I love humour, but as the above proves, I suck at it. 😦
So glad your mammogram was a false positive, and I loved the kangaroo/elephant joke. 😀
ACF, thanks for playing. Watch out for the hopping kangaphants. Hey, maybe they can help stamp out your brush fires. 😦
lol – I wish I was artistic! I’m seeing elephants with long, muscular tails going kaboom, kaboom! Maybe they could squirt water onto the fires as well!
Great post, Laurie. I used to know a whole bunch of elephant jokes. Here’s one:
Q: Why do giraffes have long necks?
A: So they can spy on elephants in their tree houses.
Another? Okay:
Q: Why do elephants wear tennies?
A: Because nine-ies are too small and elevenies are too big.
And finally:
Q: What’s gray on the inside and clear on the outside?

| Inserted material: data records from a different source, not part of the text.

(* ===== verification/Arm64.v ===== *)
(** * The EL0 machine that runs domain code

    The A64 instructions that kernel/ub-domain/services.S, social_services.S and
    the remote code images use, decoded from their 32-bit words and executed over
    physical memory through a translation function.  Any other word, an unaligned
    access, an access the translation does not permit and a [brk] stop the
    machine: they are the exceptions that return to the kernel.  Instructions are
    fetched from an image that does not change while the domain runs (code pages
    are read-only to EL0 and synchronised before the commit). *)

From S2P Require Import Prelude CMem Abi Layout PageWalk.

Inductive instr :=
| LDR (w64 : bool) (rt rn off : Z)      (* ldr rt, [xn, #off] *)
| STR (w64 : bool) (rt rn off : Z)
| LDR_W_IDX (rt rn rm : Z)              (* ldr wt, [xn, xm, lsl #2] *)
| STP_PRE (rt rt2 rn off : Z)           (* stp xt, xt2, [xn, #off]! *)
| LDP_POST (rt rt2 rn off : Z)          (* ldp xt, xt2, [xn], #off *)
| ADD_IMM (rd rn imm : Z)
| SUB_IMM (rd rn imm : Z)
| SUBS_IMM (w64 : bool) (rd rn imm : Z)
| ADD_REG (rd rn rm sh : Z)             (* add xd, xn, xm, lsl #sh *)
| SUB_REG (rd rn rm sh : Z)
| EOR_REG (rd rn rm sh : Z)
| SUBS_REG (rd rn rm : Z)
| AND_LOW (rd rn n : Z)                 (* and xd, xn, #(2^n - 1) *)
| MOVZ (w64 : bool) (rd imm sh : Z)     (* movz rd, #imm, lsl #sh *)
| MOVK (rd imm sh : Z)
| UDIV (rd rn rm : Z)
| MSUB (rd rn rm ra : Z)                (* xd = xa - xn * xm *)
| NOP
| DSB
| BRK (imm : Z)
| B (off : Z)
| B_EQ (off : Z)
| B_NE (off : Z)
| STLR (rt rn : Z)
| LDAR (rt rn : Z)
| LDADDAL (rs rt rn : Z).

#[export] Instance instr_eq_dec : EqDecision instr. Proof. solve_decision. Defined.

(** ** Decoding *)

(** Bits [lo, lo + len) of a word. *)
Definition bits (w lo len : Z) : Z := (w .>> lo) .& Z.ones len.
Definition sbits (w lo len : Z) : Z :=
  let v := bits w lo len in if v <? 2 ^ (len - 1) then v else v - 2 ^ len.

Definition f_rd w := bits w 0 5.
Definition f_rn w := bits w 5 5.
Definition f_rm w := bits w 16 5.

(** An encoding: fixed bits (mask and value) and the operands. *)
Definition encoding : Type := Z * Z * (Z -> instr).

Definition encodings : list encoding := [
  (0xffffffff, 0xd503201f, fun _ => NOP);
  (0xffffffff, 0xd5033f9f, fun _ => DSB);
  (0xffe0001f, 0xd4200000, fun w => BRK (bits w 5 16));
  (0xffc00000, 0xf9400000, fun w => LDR true (f_rd w) (f_rn w) (8 * bits w 10 12));
  (0xffc00000, 0xf9000000, fun w => STR true (f_rd w) (f_rn w) (8 * bits w 10 12));
  (0xffc00000, 0xb9400000, fun w => LDR false (f_rd w) (f_rn w) (4 * bits w 10 12));
  (0xffc00000, 0xb9000000, fun w => STR false (f_rd w) (f_rn w) (4 * bits w 10 12));
  (0xffe0fc00, 0xb8607800, fun w => LDR_W_IDX (f_rd w) (f_rn w) (f_rm w));
  (0xffc00000, 0xa9800000, fun w => STP_PRE (f_rd w) (bits w 10 5) (f_rn w) (8 * sbits w 15 7));
  (0xffc00000, 0xa8c00000, fun w => LDP_POST (f_rd w) (bits w 10 5) (f_rn w) (8 * sbits w 15 7));
  (0xffc00000, 0x91000000, fun w => ADD_IMM (f_rd w) (f_rn w) (bits w 10 12));
  (0xffc00000, 0xd1000000, fun w => SUB_IMM (f_rd w) (f_rn w) (bits w 10 12));
  (0xffc00000, 0xf1000000, fun w => SUBS_IMM true (f_rd w) (f_rn w) (bits w 10 12));
  (0xffc00000, 0x71000000, fun w => SUBS_IMM false (f_rd w) (f_rn w) (bits w 10 12));
  (0xffe00000, 0x8b000000, fun w => ADD_REG (f_rd w) (f_rn w) (f_rm w) (bits w 10 6));
  (0xffe00000, 0xcb000000, fun w => SUB_REG (f_rd w) (f_rn w) (f_rm w) (bits w 10 6));
  (0xffe00000, 0xca000000, fun w => EOR_REG (f_rd w) (f_rn w) (f_rm w) (bits w 10 6));
  (0xffe0fc00, 0xeb000000, fun w => SUBS_REG (f_rd w) (f_rn w) (f_rm w));
  (0xffff0000, 0x92400000, fun w => AND_LOW (f_rd w) (f_rn w) (bits w 10 6 + 1));
  (0xff800000, 0x52800000, fun w => MOVZ false (f_rd w) (bits w 5 16) (16 * bits w 21 2));
  (0xff800000, 0xd2800000, fun w => MOVZ true (f_rd w) (bits w 5 16) (16 * bits w 21 2));
  (0xff800000, 0xf2800000, fun w => MOVK (f_rd w) (bits w 5 16) (16 * bits w 21 2));
  (0xffe0fc00, 0x9ac00800, fun w => UDIV (f_rd w) (f_rn w) (f_rm w));
  (0xffe08000, 0x9b008000, fun w => MSUB (f_rd w) (f_rn w) (f_rm w) (bits w 10 5));
  (0xfc000000, 0x14000000, fun w => B (4 * sbits w 0 26));
  (0xff00001f, 0x54000000, fun w => B_EQ (4 * sbits w 5 19));
  (0xff00001f, 0x54000001, fun w => B_NE (4 * sbits w 5 19));
  (0xfffffc00, 0xc89ffc00, fun w => STLR (f_rd w) (f_rn w));
  (0xfffffc00, 0xc8dffc00, fun w => LDAR (f_rd w) (f_rn w));
  (0xffe0fc00, 0xf8e00000, fun w => LDADDAL (f_rm w) (f_rd w) (f_rn w)) ].

Definition matches (w : Z) (e : encoding) : bool := w .& e.1.1 =? e.1.2.

Definition decode (w : Z) : option instr :=
  match List.find (matches w) encodings with
  | Some (_, build) => Some (build w)
  | None => None
  end.

(** [fixed m v e]: words with [w & m = v] all match [e]; [apart m v e]: none does. *)
Definition fixed (m v : Z) (e : encoding) : bool := (m .& e.1.1 =? e.1.1) && (v .& e.1.1 =? e.1.2).
Definition apart (m v : Z) (e : encoding) : bool := negb (v .& e.1.1 =? e.1.2 .& m).

Fixpoint decodes_as (m v : Z) (es : list encoding) : option (Z -> instr) :=
  match es with
  | [] => None
  | e :: es => if fixed m v e then Some e.2 else if apart m v e then decodes_as m v es else None
  end.

(** Decoding a word of which only the bits of [m] are known. *)
Lemma decode_masked w m v build :
  w .& m = v -> decodes_as m v encodings = Some build -> decode w = Some (build w).
Proof.
  intros Hw. unfold decode. generalize encodings as es. induction es as [|e es IH]; [done|].
  cbn [decodes_as List.find]. destruct (fixed m v e) eqn:Ef; [|destruct (apart m v e) eqn:Ea; [|done]].
  - intros [= <-]. unfold fixed in Ef. bprop. unfold matches. rewrite <- H, Z.land_assoc, Hw, H0, Z.eqb_refl.
    by destruct e.
  - intros H. unfold apart, matches in *. destruct (w .& e.1.1 =? e.1.2) eqn:Em; [|by apply IH].
    bprop. exfalso. apply Ea. rewrite <- Hw, <- Em, <- !Z.land_assoc. f_equal. apply Z.land_comm.
Qed.

Lemma bits_masked w m v lo len :
  0 <= lo -> 0 <= len -> w .& m = v -> Z.ones len .<< lo .& m = Z.ones len .<< lo ->
  bits w lo len = bits v lo len.
Proof.
  intros Hlo Hlen <- Hm. unfold bits. apply Z.bits_inj'. intros k Hk.
  rewrite !Z.land_spec, !Z.shiftr_spec, Z.land_spec by lia.
  assert (H : Z.testbit (Z.ones len .<< lo .& m) (k + lo) = Z.testbit (Z.ones len .<< lo) (k + lo)) by by rewrite Hm.
  rewrite Z.land_spec, Z.shiftl_spec in H by lia. replace (k + lo - lo) with k in H by lia.
  destruct (Z.testbit (Z.ones len) k); [|by rewrite !andb_false_r].
  cbn in H. by rewrite H, !andb_true_r.
Qed.

Lemma bits_range w lo len : 0 <= len -> 0 <= bits w lo len < 2 ^ len.
Proof. intros H. unfold bits. rewrite Z.land_ones by done. apply Z.mod_pos_bound. lia. Qed.

(** ** Execution *)

Record cpu := mk_cpu {
  x : list Z;                (* x0 .. x30 *)
  sp : Z;
  pc : Z;
  flag_z : bool;
  pm : mem }.

Inductive stop_reason :=
| SBrk (imm : Z)
| SAbort (va : Z)            (* data or instruction abort *)
| SUnaligned (va : Z)
| SUndef.                    (* a word outside the table above *)

Inductive outcome :=
| Next (st : cpu)
| Stop (why : stop_reason) (st : cpu).

(** Register 31 is the zero register, or the stack pointer as an address. *)
Definition xget (st : cpu) (r : Z) : Z := if r =? 31 then 0 else (x st).[r].
Definition bget (st : cpu) (r : Z) : Z := if r =? 31 then sp st else (x st).[r].

Definition xset (r v : Z) (st : cpu) : cpu :=
  if r =? 31 then st else mk_cpu (setz (x st) r v) (sp st) (pc st) (flag_z st) (pm st).
Definition bset (r v : Z) (st : cpu) : cpu :=
  if r =? 31 then mk_cpu (x st) v (pc st) (flag_z st) (pm st)
  else mk_cpu (setz (x st) r v) (sp st) (pc st) (flag_z st) (pm st).
Definition zset (z : bool) (st : cpu) : cpu := mk_cpu (x st) (sp st) (pc st) z (pm st).
Definition pcset (p : Z) (st : cpu) : cpu := mk_cpu (x st) (sp st) p (flag_z st) (pm st).
Definition pmset (m : mem) (st : cpu) : cpu := mk_cpu (x st) (sp st) (pc st) (flag_z st) m.

Section machine.
(** The EL0 translation in force: physical address and permissions. *)
Context (tr : Z -> option (Z * perm)).

Definition translate (va len : Z) (write : bool) : Z + stop_reason :=
  if nz (va mod len) then inr (SUnaligned va)
  else match tr va with
  | Some (pa, p) => if (if write then pr_write p else pr_read p) then inl pa else inr (SAbort va)
  | None => inr (SAbort va)
  end.

Definition load (st : cpu) (va : Z) (w64 : bool) (k : Z -> outcome) : outcome :=
  match translate va (if w64 then 8 else 4) false with
  | inl pa => k (if w64 then ld64 (pm st) pa else ld32 (pm st) pa)
  | inr why => Stop why st
  end.

Definition store (st : cpu) (va : Z) (w64 : bool) (v : Z) (k : cpu -> outcome) : outcome :=
  match translate va (if w64 then 8 else 4) true with
  | inl pa => k (pmset (if w64 then st64 (pm st) pa v else st32 (pm st) pa v) st)
  | inr why => Stop why st
  end.

(** The instruction has completed: continue with the next one. *)
Definition next (st : cpu) : outcome := Next (pcset (pc st + 4) st).

Definition exec (i : instr) (st : cpu) : outcome :=
  match i with
  | LDR w64 rt rn off => load st (u64 (bget st rn + off)) w64 (fun v => next (xset rt v st))
  | STR w64 rt rn off => store st (u64 (bget st rn + off)) w64 (xget st rt) next
  | LDR_W_IDX rt rn rm =>
      load st (u64 (bget st rn + u64 (xget st rm .<< 2))) false (fun v => next (xset rt v st))
  | STP_PRE rt rt2 rn off =>
      let va := u64 (bget st rn + off) in
      store st va true (xget st rt) (fun s1 =>
      store s1 (u64 (va + 8)) true (xget st rt2) (fun s2 => next (bset rn va s2)))
  | LDP_POST rt rt2 rn off =>
      let va := bget st rn in
      load st va true (fun v => load st (u64 (va + 8)) true (fun v2 =>
      next (bset rn (u64 (va + off)) (xset rt2 v2 (xset rt v st)))))
  | ADD_IMM rd rn imm => next (bset rd (u64 (bget st rn + imm)) st)
  | SUB_IMM rd rn imm => next (bset rd (u64 (bget st rn - imm)) st)
  | SUBS_IMM true rd rn imm =>
      let v := u64 (bget st rn - imm) in next (zset (v =? 0) (xset rd v st))
  | SUBS_IMM false rd rn imm =>
      let v := u32 (bget st rn - imm) in next (zset (v =? 0) (xset rd v st))
  | ADD_REG rd rn rm sh => next (xset rd (u64 (xget st rn + u64 (xget st rm .<< sh))) st)
  | SUB_REG rd rn rm sh => next (xset rd (u64 (xget st rn - u64 (xget st rm .<< sh))) st)
  | EOR_REG rd rn rm sh => next (xset rd (Z.lxor (xget st rn) (u64 (xget st rm .<< sh))) st)
  | SUBS_REG rd rn rm =>
      let v := u64 (xget st rn - xget st rm) in next (zset (v =? 0) (xset rd v st))
  | AND_LOW rd rn n => next (bset rd (xget st rn .& Z.ones n) st)
  | MOVZ w64 rd imm sh => next (xset rd (imm .<< sh) st)
  | MOVK rd imm sh =>
      next (xset rd ((xget st rd .& not64 (0xffff .<< sh)) .| (imm .<< sh)) st)
  | UDIV rd rn rm => next (xset rd (xget st rn / xget st rm) st)
  | MSUB rd rn rm ra => next (xset rd (u64 (xget st ra - xget st rn * xget st rm)) st)
  | NOP | DSB => next st
  | BRK imm => Stop (SBrk imm) st
  | B off => Next (pcset (u64 (pc st + off)) st)
  | B_EQ off => if flag_z st then Next (pcset (u64 (pc st + off)) st) else next st
  | B_NE off => if flag_z st then next st else Next (pcset (u64 (pc st + off)) st)
  | STLR rt rn => store st (bget st rn) true (xget st rt) next
  | LDAR rt rn => load st (bget st rn) true (fun v => next (xset rt v st))
  | LDADDAL rs rt rn =>
      load st (bget st rn) true (fun v =>
      store st (bget st rn) true (u64 (v + xget st rs)) (fun s1 => next (xset rt v s1)))
  end.

(** [image] is what the code page holds from its first byte on. *)
Context (image : list (option instr)).

Definition fetch (va : Z) : instr + stop_reason :=
  if nz (va mod 4) then inr (SUnaligned va)
  else match tr va with
  | Some (_, p) =>
      if pr_exec p then
        match image !! Z.to_nat ((va - UD_VA) / 4) with
        | Some (Some i) => inl i
        | _ => inr SUndef
        end
      else inr (SAbort va)
  | None => inr (SAbort va)
  end.

Definition step (st : cpu) : outcome :=
  match fetch (pc st) with
  | inl i => exec i st
  | inr why => Stop why st
  end.

(** [None]: still running after [n] instructions. *)
Fixpoint run (n : nat) (st : cpu) : option (stop_reason * cpu) :=
  match n with
  | O => None
  | S n => match step st with
           | Next st' => run n st'
           | Stop why st' => Some (why, st')
           end
  end.
End machine.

A: An elephant in a baggie!
(Showing my age with that one. I suppose today it would be a Ziploc bag…)
Love it, Lynne, thanks!
Humor, laughter has always been the greatest elixir for me. Laughter can cure anything, I’m not sure it’s always appreciated by the people I choose to share with 🙂 My humor leans a little towards the twisted. Nonetheless, I crack myself up…that’s good for something! 🙂 Loving your posts Laurie. Just subscribed 🙂
Thank you, Jacquie! It’s good to crack yourself up now and again! 😀
I love Janet Evanovich. Her books could get me through 6 hours in the emergency room, no problem. I’m so glad I found your site through Indies Unlimited. I write about aging humor, so it’s always good to find kindred spirits.
Nice to meet you, Karla! We might as well laugh, right?
Hey, I laughed. Roos can get big here but not that big thank goodness.
Let’s continue to hope so! 🙂
Love your blog, Laurie! And Evanovich made me want to write (her and Carl Hiaasen). Keep up the laughs 🙂
Thanks! I love Carl Hiaasen, too. Great fun.